Beleid yang dimaksudnya adalah Peraturan Pemerintah Nomor 112 Tahun 2022 tentang Percepatan Pengembangan Energi Terbarukan untuk Penyediaan Tenaga Listrik.

"Pemerintah harus konsisten dalam menerapkan Perpres tentang pengembangan EBT. Keberadaan Perpres ini sudah sangat mendesak sehingga apa yang telah diprogramkan pemerintah bisa terealisasi," kata Mamit Setiawan ketika dihubungi Koran Jakarta, Minggu (25/9).

Dia mengingatkan, jangan sampai penerapannya setengah hati seperti yang terjadi dengan aturan pajak karbon yang implementasinya sudah dua kali ditunda pada tahun ini.

"Pemerintah harus konsisten dengan Perpres ini. Jangan sebentar-sebentar berubah lagi," tandasnya.

Kenapa harus konsisten, terang Mamit, karena Perpres 112/2022 ini merupakan langkah awal dalam regulasi terkait dengan EBT. Melalui Perpres ini, arah pengembangan EBT di Indonesia sudah semakin terlihat dan diharapkan konsisten dalam menjalankan aturan tersebut.

Konsistensi itu termasuk juga terkait dengan pelarangan pembangunan pembangkit listrik tenaga uap (PLTU) baru bagi PLTU yang tidak masuk dalam rencana usaha penyediaan tenaga listrik (RUPTL) maupun yang tidak bisa memberikan dampak ekonomi.

Melalui aturan harus mengurangi emisi sebesar 35 persen setelah sepuluh tahun beroperasi merupakan komitmen pemerintah untuk mengurang emisi dan menuju green.

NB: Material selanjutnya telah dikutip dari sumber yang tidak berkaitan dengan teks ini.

(** The steps of [kmain] that set up the memory of the kernel. *)
Definition boot_memory : M bstate unit :=
  load_multiboot_info;;
  on_kern kmem_init;;
  multiboot_copy_mem_map_to_allocator;;
  on_kern (kmem_load_layout fresh_ar junk).

(** ** The map of physical memory *)

Definition at_offset (n : nat) (bs : list Z) (k : nat) : Z := le_value (take n (drop k bs)).

(** The bytes of an entry: its first word is the number of bytes after it. *)
Definition entry_ok (bs : list Z) : Prop :=
  (24 ≤ length bs)%nat ∧ at_offset 4 bs 0 = Z.of_nat (length bs) - 4.

(** Start and end of the memory an entry makes available: all of it but the
    first page of memory. *)
Definition available (bs : list Z) : option (Z * Z) :=
  let addr := at_offset 8 bs 4 in
  let len := at_offset 8 bs 12 in
  if at_offset 4 bs 20 =? MULTIBOOT_MEMORY_AVAILABLE then
    if negb (addr =? 0) then Some (addr, addr + len)
    else if KMEM_PAGE_SIZE <? len then Some (KMEM_PAGE_SIZE, len) else None
  else None.

Definition provides (bs : list Z) (x : Z) : Prop :=
  match available bs with Some (first, last) => first ≤ x < last | None => False end.

(** Below 4 GB, not empty, and starting at a page. *)
Definition entry_usable (bs : list Z) : Prop :=
  match available bs with
  | Some (first, last) => 0 < first < last ∧ last ≤ W32 ∧ (PAGE_SIZE | first)
  | None => True
  end.

Fixpoint separate (es : list (list Z)) : Prop :=
  match es with
  | [] => True
  | bs :: es => (∀ bs' x, bs' ∈ es → provides bs x → ¬ provides bs' x) ∧ separate es
  end.

Lemma struct_member_ok b p bs k n :
  array (b_mem b) p bs → 0 ≤ p → p + Z.of_nat (length bs) ≤ W32 → (k + n ≤ length bs)%nat → (0 < n)%nat →
  struct_member n p k b = Ret (at_offset n bs k) b.
Proof.
  intros Ha Hp He Hk Hn. unfold struct_member, on_bmem.
  rewrite (zoom_ret _ _ _ b _ _ (load_field_ok (b_mem b) p bs k n Ha Hp He Hk Hn)). by destruct b.
Qed.

(** The operation succeeds, changes the kernel's memory only, and adds the
    addresses of [P] to the free physical memory; [n] bytes of static memory
    are used. *)
Definition extends (b : bstate) (pm vm : list allocator_region) (ar : list vm_map_region) (n : Z) (P : Z → Prop) (r : result bstate unit) : Prop :=
  ∃ k' ms' pm', r = Ret tt (set_kern k' b) ∧ kinv KERNEL_VMA k' ms' pm' vm ar ∧
    lay_grows n (k_lay (b_kern b)) (k_lay k') ∧ k_pg k' = k_pg (b_kern b) ∧
    ∀ x f, covers pm' x f ↔ covers pm x f ∨ (f = ALLOC_PM_NORMAL ∧ P x).

Lemma extends_nothing b ms pm vm ar n (P : Z → Prop) :
  kinv KERNEL_VMA (b_kern b) ms pm vm ar → 0 ≤ n → (∀ x, ¬ P x) → extends b pm vm ar n P (Ret tt b).
Proof.
  intros Hk Hn HP. exists (b_kern b), ms, pm. split; [by destruct b|]. split; [done|].
  split; [by apply lay_grows_refl|]. split; [done|]. intros x f. specialize (HP x). tauto.
Qed.

Lemma extends_region b ms pm vm ar first last :
  kinv KERNEL_VMA (b_kern b) ms pm vm ar → room 23 (b_kern b) → 0 < first < last → last ≤ W32 → (PAGE_SIZE | first) →
  (∀ x f, covers pm x f → ¬ first ≤ x < last) →
  extends b pm vm ar 23 (λ x, first ≤ x < last)
    (on_kern (kern_pm_alloc_region_add fresh_ar first (last - first) ALLOC_PM_NORMAL) b).
Proof.
  intros Hk Hr H1 H2 H3 H4. destruct (pm_add_spec KERNEL_VMA fresh_ar (b_kern b) ms pm vm ar first (last - first))
    as (k' & ms' & pm' & E & Hk' & Hg & Hp' & Hc); try done; [lia|lia|lia| |].
  - intros x f Hx. specialize (H4 x f Hx). lia.
  - exists k', ms', pm'. split; [exact (zoom_ret _ _ _ b _ _ E)|]. split_and!; try done.
    intros x f. rewrite Hc. by replace (first + (last - first)) with last by lia.
Qed.

(** What [add_entry] does, and the state after it keeps. *)
Lemma add_entry_ok b p bs ms pm vm ar :
  kinv KERNEL_VMA (b_kern b) ms pm vm ar → room 23 (b_kern b) → array (b_mem b) p bs → entry_ok bs → entry_usable bs →
  0 ≤ p → p + Z.of_nat (length bs) ≤ W32 → (∀ x f, covers pm x f → ¬ provides bs x) →
  extends b pm vm ar 23 (provides bs) (add_entry p b).
Proof.
  intros Hk Hr Ha [Hl _] Hu Hp He Hfree.
  unfold add_entry. step (struct_member_ok b p bs 20 4 Ha Hp He ltac:(lia) ltac:(lia)).
  unfold entry_usable in Hu. unfold provides in Hfree |- *. unfold available in Hu, Hfree |- *.
  destruct (at_offset 4 bs 20 =? MULTIBOOT_MEMORY_AVAILABLE); [|apply extends_nothing with ms; [done|done|by intros x []]].
  step (struct_member_ok b p bs 4 8 Ha Hp He ltac:(lia) ltac:(lia)).
  step (struct_member_ok b p bs 12 8 Ha Hp He ltac:(lia) ltac:(lia)).
  set (addr := at_offset 8 bs 4) in *. set (len := at_offset 8 bs 12) in *.
  destruct (negb (addr =? 0)) eqn:Ez.
  - destruct Hu as (H1 & H2 & H3). rewrite !u32_small by lia.
    pose proof (extends_region b ms pm vm ar addr (addr + len) Hk Hr H1 H2 H3 Hfree) as H.
    by replace (addr + len - addr) with len in H by lia.
  - assert (addr = 0) as -> by (apply negb_false_iff, Z.eqb_eq in Ez; done).
    destruct (KMEM_PAGE_SIZE <? len); [|apply extends_nothing with ms; [done|done|by intros x []]].
    destruct Hu as (H1 & H2 & H3). rewrite !u32_small by lia. rewrite Z.add_0_l. by apply extends_region with ms.
Qed.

"Pembatasan operasi sampai 2050 juga saya kira langkah tepat menuju net zero emission (NZE) pada 2060 yang akan datang," pungkasnya.

Lebih Diterima Masyarakat

Pendapat senada disampaikan Pakar Energi Terbarukan dari Universitas Brawijaya, Malang, Suprapto. Dia menyambut baik atas terbitnya Perpres Nomor 112 Tahun 2022 tentang Pengembangan EBT Rendah Emisi.

Pemerintah memang harus mengutamakan energi terbarukan sambil perlahan mengurangi porsi pemakaian PLTU. "Perpres itu positif, agar ada pijakan untuk mencapai target 30 persen renewable energy pada 2025," kata Suprapto kepada Koran Jakarta.

Kalau tidak ada aturannya, kata Suprapto, tentu akan sulit mewukudkan pembangkit energi terbarukan karena harus bersaing dengan energi fosil dengan harga yang masih di bawahnya. Perpres ini bisa menjadi alat untuk meningkatkan dan mengembangkan berbagai insentif untuk para calon investor renewable energy, importer suku cadang dan instrumen lainnya.

"Juga bisa menekan ongkos produksi energi terbarukan. Dengan demikian, energi terbarukan dapat lebih diterima masyarakat karena price-nya bersaing," katanya.